• Your objective: Copy out the data below, all of it, exactly.

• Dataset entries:
Lemma list_rule_progress p0 s cond var l mask deps x :
  hw_is_interval var = true -> StronglySorted Z.le l -> Forall is_u32 l ->
  selected 1 0 mask l x -> (sol_val s var == inject_Z x)%Q ->
  RuleProgress p0 s (HwRule cond (rule_list l mask) var deps).
Proof.
  intros Hv Hs Hu Hsel E p [W S _]. simpl. unfold rule_list.
  pose proof (proj2 S var Hv) as M. rewrite E in M.
  pose proof (snd_interval_list_narrows (hw_param_interval p var) l mask) as N.
  pose proof (interval_list_keeps _ l mask x Hs Hsel M) as K.
  destruct (snd_interval_list _ _ _) as [r i]. destruct K as (Hr & M' & Ho & Hx & Hmn & Hmx).
  apply put_interval_progress; try done; [| by rewrite E].
  destruct Hmn as (n & Hn & _), Hmx as (n' & Hn' & _).
  unfold itv_wf. rewrite Ho, Hx. split_and!; try done.
  - eapply Forall_lookup_1; [exact Hu | exact Hn].
  - eapply Forall_lookup_1 with (l := reverse l); [by apply Forall_reverse | exact Hn'].
Qed.

Lemma physical_width_bound k : snd_pcm_format_physical_width k <= 64.
Proof.
  unfold snd_pcm_format_physical_width. destruct (format_of k) as [[] |]; try done; unfold EINVAL; lia.
Qed.

Lemma land_bit m k : 0 <= k < 32 -> (Z.land m (shl32 1 k) =? 0) = negb (Z.testbit m k).
Proof.
  intros Hk. rewrite one_bit, land_one_bit by lia. destruct (Z.testbit m k); [| done].
  apply Z.eqb_neq. pose proof (Z.pow_pos_nonneg 2 k). lia.
Qed.

(** The mask [m] of the format rule keeps every format whose width lies in the interval. *)
Lemma format_rule_keeps (mask lo hi k : Z) l :
  0 <= k < 32 -> Forall (fun j => 0 <= j < 32) l ->
  lo <= snd_pcm_format_physical_width k <= hi ->
  forall m, Z.testbit m k = true ->
  Z.testbit (fold_left (fun m k =>
      if Z.land mask (shl32 1 k) =? 0 then m
      else
        let bits := snd_pcm_format_physical_width k in
        if bits <=? 0 then m
        else if (bits <? lo) || (hi <? bits) then Z.land m (not32 (shl32 1 k))
        else m) l m) k = true.
Proof.
  intros Hk Hl Hw. induction Hl as [| j l Hj Hl IH]; intros m Hm; [done |].
  cbn [fold_left]. apply IH. cbv zeta.
  destruct (_ =? 0); [done |]. destruct (_ <=? 0); [done |].
  destruct (Z.ltb_spec (snd_pcm_format_physical_width j) lo),
           (Z.ltb_spec hi (snd_pcm_format_physical_width j)); simpl; try done;
    (rewrite Z.land_spec, Hm; unfold not32; rewrite Z.lxor_spec, one_bit by lia;
     assert (j <> k) by (intros ->; lia);
     rewrite Z.pow2_bits_false by done;
     change 4294967295 with (Z.ones 32); rewrite Z.ones_spec_low by lia; done).
Qed.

• Task answer:
Lemma list_rule_progress p0 s cond var l mask deps x :
  hw_is_interval var = true -> StronglySorted Z.le l -> Forall is_u32 l ->
  selected 1 0 mask l x -> (sol_val s var == inject_Z x)%Q ->
  RuleProgress p0 s (HwRule cond (rule_list l mask) var deps).
Proof.
  intros Hv Hs Hu Hsel E p [W S _]. simpl. unfold rule_list.
  pose proof (proj2 S var Hv) as M. rewrite E in M.
  pose proof (snd_interval_list_narrows (hw_param_interval p var) l mask) as N.
  pose proof (interval_list_keeps _ l mask x Hs Hsel M) as K.
  destruct (snd_interval_list _ _ _) as [r i]. destruct K as (Hr & M' & Ho & Hx & Hmn & Hmx).
  apply put_interval_progress; try done; [| by rewrite E].
  destruct Hmn as (n & Hn & _), Hmx as (n' & Hn' & _).
  unfold itv_wf. rewrite Ho, Hx. split_and!; try done.
  - eapply Forall_lookup_1; [exact Hu | exact Hn].
  - eapply Forall_lookup_1 with (l := reverse l); [by apply Forall_reverse | exact Hn'].
Qed.

Lemma physical_width_bound k : snd_pcm_format_physical_width k <= 64.
Proof.
  unfold snd_pcm_format_physical_width. destruct (format_of k) as [[] |]; try done; unfold EINVAL; lia.
Qed.

Lemma land_bit m k : 0 <= k < 32 -> (Z.land m (shl32 1 k) =? 0) = negb (Z.testbit m k).
Proof.
  intros Hk. rewrite one_bit, land_one_bit by lia. destruct (Z.testbit m k); [| done].
  apply Z.eqb_neq. pose proof (Z.pow_pos_nonneg 2 k). lia.
Qed.

(** The mask [m] of the format rule keeps every format whose width lies in the interval. *)
Lemma format_rule_keeps (mask lo hi k : Z) l :
  0 <= k < 32 -> Forall (fun j => 0 <= j < 32) l ->
  lo <= snd_pcm_format_physical_width k <= hi ->
  forall m, Z.testbit m k = true ->
  Z.testbit (fold_left (fun m k =>
      if Z.land mask (shl32 1 k) =? 0 then m
      else
        let bits := snd_pcm_format_physical_width k in
        if bits <=? 0 then m
        else if (bits <? lo) || (hi <? bits) then Z.land m (not32 (shl32 1 k))
        else m) l m) k = true.
Proof.
  intros Hk Hl Hw. induction Hl as [| j l Hj Hl IH]; intros m Hm; [done |].
  cbn [fold_left]. apply IH. cbv zeta.
  destruct (_ =? 0); [done |]. destruct (_ <=? 0); [done |].
  destruct (Z.ltb_spec (snd_pcm_format_physical_width j) lo),
           (Z.ltb_spec hi (snd_pcm_format_physical_width j)); simpl; try done;
    (rewrite Z.land_spec, Hm; unfold not32; rewrite Z.lxor_spec, one_bit by lia;
     assert (j <> k) by (intros ->; lia);
     rewrite Z.pow2_bits_false by done;
     change 4294967295 with (Z.ones 32); rewrite Z.ones_spec_low by lia; done).
Qed.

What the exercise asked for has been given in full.